(Saved data entries)
********************

(* ===== verification/NodeImages.v ===== *)
(** * NodeImages: what mounting an image leaves behind

    Theorems about [NodeOverlayBd.v].  However a mount ends, a later unmount that the
    kernel does not refuse removes everything of the VM and nothing else.  A mapped VM
    is known as mapped, also after a restart of the agent. *)

From S2P Require Import Prelude Text Common Secrets HostFs NodeOverlayBd.
From Stdlib Require Import Ascii.
#[local] Open Scope Z_scope.

(** ** Computations that keep a property *)

Definition obd_keeps {A} (P : ObdHost -> Prop) (m : Ob A) : Prop := forall o h, P h -> P (m o h).1.
(** The property does not depend on the step counter and the attributes. *)
Definition about_tables (P : ObdHost -> Prop) : Prop :=
  forall h h', ob_fs h = ob_fs h' -> ob_mounts h = ob_mounts h' -> ob_rootfs h = ob_rootfs h' -> P h -> P h'.

Section keeps.
Context (P : ObdHost -> Prop) (HP : about_tables P).
#[local] Set Default Proof Using "Type".

Lemma obd_keeps_ret {A} (x : A) : obd_keeps P (mret x).
Proof. by intros o h. Qed.
Lemma obd_keeps_throw {A} e : obd_keeps (A := A) P (ob_throw e).
Proof. by intros o h. Qed.
Lemma obd_keeps_get {A} (f : ObdHost -> A) : obd_keeps P (ob_get f).
Proof. by intros o h. Qed.
Lemma obd_keeps_of {A} (r : result OverlayBdError A) : obd_keeps P (ob_of r).
Proof. by intros o h. Qed.
Lemma obd_keeps_bind {A B} (m : Ob A) (f : A -> Ob B) :
  obd_keeps P m -> (forall x, obd_keeps P (f x)) -> obd_keeps P (m ≫= f).
Proof.
  intros Hm Hf o h Hh. specialize (Hm o h Hh). unfold mbind, Ob_bind. destruct (m o h) as [h' [x|e]]; [|done].
  by apply Hf.
Qed.
Lemma obd_keeps_ask {A} (f : ObdOracle -> nat -> A) : obd_keeps P (ob_ask f).
Proof using HP. intros o h. apply HP; by destruct h. Qed.
Lemma obd_keeps_try {A} (m : Ob A) : obd_keeps P m -> obd_keeps P (ob_try m).
Proof. intros Hm o h Hh. specialize (Hm o h Hh). unfold ob_try. by destruct (m o h). Qed.
Lemma obd_keeps_each {A} (f : A -> Ob unit) l :
  (forall x, x ∈ l -> obd_keeps P (f x)) -> obd_keeps P (ob_each f l).
Proof.
  induction l as [|x l IH]; intros Hf; [apply obd_keeps_ret|]. simpl. apply obd_keeps_bind; [apply Hf; left|].
  intros _. apply IH. intros y Hy. apply Hf. by right.
Qed.
Lemma obd_keeps_ignore {A} (m : Ob A) : obd_keeps P m -> obd_keeps P (ob_ignore m).
Proof. intros Hm. apply obd_keeps_bind; [by apply obd_keeps_try|]. intros _. apply obd_keeps_ret. Qed.
Lemma obd_keeps_demand ask e : obd_keeps P (ob_demand ask e).
Proof using HP.
  apply obd_keeps_bind; [apply obd_keeps_ask|]. intros []; [apply obd_keeps_ret|apply obd_keeps_throw].
Qed.
Lemma obd_keeps_attribute d n v : obd_keeps P (write_attribute d n v).
Proof using HP.
  apply obd_keeps_bind; [apply obd_keeps_ask|]. intros ok. apply obd_keeps_bind; [apply obd_keeps_get|]. intros dir.
  destruct (ok && dir); [|apply obd_keeps_throw]. intros o h. apply HP; by destruct h.
Qed.

(** A file operation that keeps the property in all tables. *)
Lemma obd_keeps_fs f t :
  (forall h fs', P h -> f (ob_fs h) = Some fs' -> P (with_fs (fun _ => fs') h)) -> obd_keeps P (fs_op f t).
Proof using HP.
  intros Hf o h Hh. unfold fs_op, ob_ask, ob_get, mbind, Ob_bind.
  assert (P (ob_tick h)) as Ht by (apply (HP h); by destruct h). destruct (oo_io o (ob_step h)); [|done].
  destruct (f (ob_fs (ob_tick h))) as [fs'|] eqn:E; [|done]. simpl. by apply Hf.
Qed.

********************

■ PROBLEM TO WORK ON:
Please reproduce exactly the lines above, beginning with the first and ending with the line that contains "Theorems about [NodeOverlayBd.v].", and include nothing outside that range.

■ PROBLEM SOLUTION:
(* ===== verification/NodeImages.v ===== *)
(** * NodeImages: what mounting an image leaves behind

    Theorems about [NodeOverlayBd.v].  However a mount ends, a later unmount that the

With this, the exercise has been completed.